Julian Barnes gives examples of French writers, artists, 'dandies' at that time who crossed back and forth between Paris and London at the end of the 19th Century, those who were aspiring to be English and vice-versa.  Think of Oscar Wilde (although he is not English).  Pozzi moved in these circles, was 'everywhere'.

Link to Guardian article by Tim Adams is. here.

The Surgeon:
Pozzi’s career takes off during the surgical innovation that followed the relatively recent discoveries of anaesthesia (1840s) and antisepsis (1860s) particularly in the field of gynaecology. He was widely admired by patients and colleagues in his own time.

Laparotomy operation at the Broca hospital, Paris, 1901. Prof. Pozzi is standing forefront, on the right of patient.
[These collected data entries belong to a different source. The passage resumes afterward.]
Lemma elem_of_md_tags V m tag : tag ∈ md_tags target V m <->
  exists vw e, vw ∈ V /\ full_md target (v_mask vw) = true /\ e ∈ entries vw /\ md_of target (e_val e) = m /\ tag = v_tag vw.
Proof.
  unfold md_tags. rewrite list_elem_of_In, in_concat. split.
  - intros (l & Hl & Hq). apply in_map_iff in Hl as (vw & <- & Hv). destruct (full_md target (v_mask vw)) eqn:Ef; [|destruct Hq].
    apply in_map_iff in Hq as (e & <- & He). apply filter_In in He as [He Hm]. exists vw, e. rewrite !list_elem_of_In, <- Z.eqb_eq. done.
  - intros (vw & e & Hv & Ef & He & Hm & ->). eexists. split; [apply in_map_iff; exists vw; split; [done|]; apply list_elem_of_In; done|].
    rewrite Ef. apply in_map_iff. exists e. split; [done|]. apply filter_In. rewrite <- list_elem_of_In, Z.eqb_eq. done.
Qed.

Lemma part_tags_sound c V P p pt m : tables_core target c V -> parts_rep target c V P -> (p, m) ∈ P ->
  partition_at c !! p = Some pt -> tags_sound V (p_tags pt) m.
Proof.
  intros HT HP Hp Hpt vw y Hv Hi Hy Hm e He Ev. pose proof (pr_parts _ _ _ HP) as Hparts. rewrite Forall_forall in Hparts.
  destruct (Hparts _ Hp) as (pt' & l & Hat & _ & (_ & Etags & Hu & _) & Hl & Hne). cbn in Hat, Hl. rewrite Hpt in Hat. injection Hat as <-.
  pose proof (tr_views _ _ _ HT) as Hf. rewrite Forall_forall in Hf. destruct (Hf vw Hv) as (t & _ & Hst).
  destruct (full_md target (v_mask vw)) eqn:Efull.
  - assert (v_tag vw ∈ l) as Hin.
    { rewrite Hl. apply elem_of_md_tags. exists vw, e. repeat split; try done. rewrite Ev, md_of_masked; [done | | done | done].
      apply (mask_words c V vw HT Hv). }
    rewrite tag_intersects_sub in Hi; [done | apply (sr_two_bits _ _ _ _ Hst) |].
    intros k Hk. rewrite Etags. apply tags_of_bit. eauto.
  - rewrite (sr_tag_all _ _ _ _ Hst Efull) in Hi. rewrite tag_intersects_all in Hi; [done|]. split; [rewrite Etags; apply tags_of_u32; done|].
    destruct l as [|tag l]; [done|]. assert (tag ∈ md_tags target V m) as Ht by (rewrite <- Hl; left).
    apply elem_of_md_tags in Ht as (vw' & _ & Hv' & _ & _ & _ & ->). destruct (Hf vw' Hv') as (t' & _ & Hst').
    destruct (sr_two_bits _ _ _ _ Hst') as [_ (i & j & Hij & Hbi & Hbj)]. exists i, j. split; [done|]. rewrite Etags.
    split; apply tags_of_bit; exists (v_tag vw'); (split; [left | done]).
Qed.

Lemma arbitrary_two_bits : two_bits TAG_ARBITRARY.
Proof. split; [unfold in_u32, TAG_ARBITRARY; lia|]. exists 0, 1. done. Qed.

(** Without a partition for the metadata. *)
Lemma no_part_tags_sound c V P m : tables_core target c V -> parts_rep target c V P -> (forall p, (p, m) ∉ P) ->
  tags_sound V TAG_ARBITRARY m.
Proof.
  intros HT HP Hno vw y Hv Hi Hy Hm e He Ev.
  pose proof (tr_views _ _ _ HT) as Hf. rewrite Forall_forall in Hf. destruct (Hf vw Hv) as (t & _ & Hst).
  destruct (full_md target (v_mask vw)) eqn:Efull.
  - destruct (entry_at c t vw Hst e He) as (r & Hr & _). pose proof (pr_rules _ _ _ _ HP vw e r Hv He Hr) as Hrp.
    unfold rule_part in Hrp. rewrite Efull in Hrp. destruct Hrp as (p & _ & Hp). apply (Hno p).
    rewrite Ev, md_of_masked, Hm in Hp; [done | apply (mask_words c V vw HT Hv) | done | done].
  - rewrite (sr_tag_all _ _ _ _ Hst Efull), (tag_intersects_all _ arbitrary_two_bits) in Hi. done.
Qed.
* * * * * * * ** and while we are here * * * * * * * * * 



The Diva and the Doctor God: Letters from Sarah Bernhardt to Doctor Samuel Pozzi by Caroline de Costa and Francesca Miller,  Xlibris, Corp. (28 Oct. 2010)

Summary of this book:

The great French actress Sarah Bernhardt (1844-1923) conducted an affair with her doctor, gynecologist Samuel Pozzi (1846-1918) in the decade before he married. They remained friends, and she always called him her Docteur Dieu (doctor god).
The handsome physician was a leading light in French gynecology and in the Paris arts community.
At first happy, Pozzi’s marriage degenerated into coldness, but his wife would not grant him a divorce. He then established a long-standing, public relationship with Emma Fischhof. During the Dreyfus affair, which unmasked the horror of entrenched anti-Semitism in France, physician and actress both fought against the ill treatment of the Jewish officer.
In 1915 and at Sarah’s insistence, Pozzi amputated her painful leg. Three years later, he was shot and killed by a disgruntled and delusional patient who blamed him for a minor illness.